> _Problem details_
The lines to copy from the data below are those that hold the string "each".

> _Records for the exercise_

(* ===== verification/Lifecycle.v ===== *)
(** * Lifecycle: the invariant of intents, orders and reservations

    What the rows of [intents], [orders], [risk_reservations] and
    [order_transitions] have to do with each other, kept by every operation of
    the store, and the state machine the intents move through. *)
From S2P Require Import Prelude Text DecimalSpec RefDecimal Json Platform Domain Venue Fixtures Risk Schema StoreIntents StoreRisk StoreOrders StoreControl StorePaper StoreFixtures StoreLogic.

(** ** The invariant *)

Definition ist (i : IntentRow) : IntentState := int_state i.
Definition ost (o : OrderRow) : OrderState := ord_state o.

(** The state of an intent and of its order go together.  An order is named at
    the venue only once its submission has ended. *)
Definition linked (i : IntentRow) (o : OrderRow) : Prop :=
  match ist i, ost o with
  | IntentState.Prepared, OrderState.Prepared
  | IntentState.Submitting, OrderState.Submitting
  | IntentState.Rejected, OrderState.Cancelled => venue_order_id o = None
  | (IntentState.Submitted | IntentState.Unknown), (OrderState.Prepared | OrderState.Submitting) =>
      False
  | (IntentState.Submitted | IntentState.Unknown), _ => True
  | _, _ => False
  end.

Definition is_submission (id : Uuid) (t : TransitionRow) : bool :=
  (tr_order_id t ≟ id) && (tr_prior_state t ≟ Some OrderState.Prepared) &&
  (tr_new_state t ≟ OrderState.Submitting).
(** How often the order has gone from PREPARED to SUBMITTING. *)
Definition submissions (ts : list TransitionRow) (id : Uuid) : nat :=
  length (List.filter (is_submission id) ts).
Definition submissions_allowed (o : OrderRow) : nat :=
  if ost o ≟ OrderState.Prepared then 0 else 1.

Definition reserving (s : IntentState) : Prop :=
  s = IntentState.Approved ∨ s = IntentState.Preparing.

Definition iid (i : IntentRow) : Uuid := int_id i.
Definition oid (o : OrderRow) : Uuid := ord_id o.
Definition oiid (o : OrderRow) : Uuid := ord_intent_id o.

Record Inv (d : Db) : Prop := {
  inv_intents : NoDup (iid <$> intents d);
  inv_orders : NoDup (oid <$> orders d);
  inv_one_order : NoDup (oiid <$> orders d);
  inv_intent_of o : o ∈ orders d → ∃ i, i ∈ intents d ∧ iid i = oiid o;
  inv_linked i o : i ∈ intents d → o ∈ orders d → iid i = oiid o → linked i o;
  inv_transitions t : t ∈ order_transitions d → ∃ o, o ∈ orders d ∧ oid o = tr_order_id t;
  inv_submissions o : o ∈ orders d →
    (submissions (order_transitions d) (oid o) ≤ submissions_allowed o)%nat;
  inv_reservation_of r : r ∈ risk_reservations d → ∃ i, i ∈ intents d ∧ iid i = rs_intent_id r;
  inv_reservations r i : r ∈ risk_reservations d → i ∈ intents d → iid i = rs_intent_id r →
    rs_state r = "ACTIVE" → reserving (ist i);
}.

(** ** The state machine of an intent *)

Inductive intent_edge : IntentState → IntentState → Prop :=
| E_validate : intent_edge IntentState.Received IntentState.Validating
| E_refuse : intent_edge IntentState.Received IntentState.Rejected
| E_approve : intent_edge IntentState.Validating IntentState.Approved
| E_reject : intent_edge IntentState.Validating IntentState.Rejected
| E_prepare : intent_edge IntentState.Approved IntentState.Preparing
| E_prepared : intent_edge IntentState.Preparing IntentState.Prepared
| E_abandon : intent_edge IntentState.Preparing IntentState.Rejected
| E_submit : intent_edge IntentState.Prepared IntentState.Submitting
| E_cancel : intent_edge IntentState.Prepared IntentState.Rejected
| E_submitted : intent_edge IntentState.Submitting IntentState.Submitted
| E_unknown : intent_edge IntentState.Submitting IntentState.Unknown
| E_resolve : intent_edge IntentState.Unknown IntentState.Submitted
| E_recover s : s = IntentState.Validating ∨ s = IntentState.Approved ∨
                s = IntentState.Preparing → intent_edge s IntentState.Received.

(** No intent disappears, and each has moved along the edges. *)
Definition evolves (d d' : Db) : Prop :=
  ∀ i, i ∈ intents d → ∃ i', i' ∈ intents d' ∧ iid i' = iid i ∧
    rtc intent_edge (ist i) (ist i').

#[export] Instance evolves_preorder : PreOrder evolves.
Proof.
  split.
  - intros d i Hi. exists i. done.
  - intros d1 d2 d3 H12 H23 i (i2 & Hi2 & Hid2 & He2)%H12.
    apply H23 in Hi2 as (i3 & Hi3 & Hid3 & He3). exists i3.
    split_and!; [done|congruence|by etrans].
Qed.

(** The database is sound and has evolved from [d0]. *)
Definition Good (d0 d : Db) : Prop := Inv d ∧ evolves d0 d.

(** The tables the invariant reads. *)
Definition view (d : Db) :=
  (intents d, orders d, risk_reservations d, order_transitions d).

Lemma Inv_view d d' : view d = view d' → Inv d → Inv d'.
Proof.
  intros [= Hi Ho Hr Ht] []. split; rewrite <-?Hi, <-?Ho, <-?Hr, <-?Ht; done.
Qed.
Lemma evolves_view d0 d d' : view d = view d' → evolves d0 d → evolves d0 d'.
Proof. intros [= Hi _ _ _] He i Hin. apply He in Hin. by rewrite <-Hi. Qed.
Lemma Good_view d0 d d' : view d = view d' → Good d0 d → Good d0 d'.
Proof. intros Hv [Hi He]. split; [by eapply Inv_view | by eapply evolves_view]. Qed.
Lemma frames_Good {A} d0 (m : Prog Sys StoreError A) : frames view m → keeps (Good d0) m.
Proof. apply keeps_frames, Good_view. Qed.

(** ** Updates *)

(** What happens to a row that an [UPDATE] may match. *)
Definition upd {R} (p : R → bool) (f : R → R) (r : R) : R := if p r then f r else r.

Lemma elem_of_upd {R} (p : R → bool) f l r :
  r ∈ update_list p f l ↔ ∃ r0, r0 ∈ l ∧ r = upd p f r0.
Proof. apply elem_of_update. Qed.

Lemma elem_upd_hit {R} (p : R → bool) f l r : r ∈ l → p r = true → f r ∈ update_list p f l.
Proof. intros Hr Hp. apply elem_of_upd. exists r. unfold upd. by rewrite Hp. Qed.

Lemma submissions_app ts ts' id :
  submissions (ts ++ ts') id = (submissions ts id + submissions ts' id)%nat.
Proof. unfold submissions. by rewrite List.filter_app, length_app. Qed.

Record updates (d d' : Db) : Type := {
  u_pi : IntentRow → bool; u_fi : IntentRow → IntentRow;
  u_po : OrderRow → bool; u_fo : OrderRow → OrderRow;
  u_pr : ReservationRow → bool; u_fr : ReservationRow → ReservationRow;
  u_ts : list TransitionRow;
  u_intents : intents d' = update_list u_pi u_fi (intents d);
  u_orders : orders d' = update_list u_po u_fo (orders d);
  u_reservations : risk_reservations d' = update_list u_pr u_fr (risk_reservations d);
  u_transitions : order_transitions d' = order_transitions d ++ u_ts;
  u_iid i : iid (u_fi i) = iid i;
  u_oid o : oid (u_fo o) = oid o;
  u_oiid o : oiid (u_fo o) = oiid o;
  u_rid r : rs_intent_id (u_fr r) = rs_intent_id r;
}.

(** An operation that only updates rows and journals transitions is sound when
    each pair of an intent and its order stays linked, each order's budget of
    submissions is respected, and active reservations stay with intents that
    may hold them. *)
Section updates.
Context {d0 d d' : Db} (U : updates d d').
Let pi := u_pi _ _ U.
Let fi := u_fi _ _ U.
Let po := u_po _ _ U.
Let fo := u_fo _ _ U.
Let pr := u_pr _ _ U.
Let fr := u_fr _ _ U.
Let ts := u_ts _ _ U.

Lemma upd_iid i : iid (upd pi fi i) = iid i.
Proof. unfold upd. destruct (pi i); [apply u_iid|done]. Qed.
Lemma upd_oid o : oid (upd po fo o) = oid o.
Proof. unfold upd. destruct (po o); [apply u_oid|done]. Qed.
Lemma upd_oiid o : oiid (upd po fo o) = oiid o.
Proof. unfold upd. destruct (po o); [apply u_oiid|done]. Qed.
Lemma upd_rid r : rs_intent_id (upd pr fr r) = rs_intent_id r.
Proof. unfold upd. destruct (pr r); [apply u_rid|done]. Qed.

> _Output for this exercise_
    [order_transitions] have to do with each other, kept by every operation of
(** No intent disappears, and each has moved along the edges. *)
    each pair of an intent and its order stays linked, each order's budget of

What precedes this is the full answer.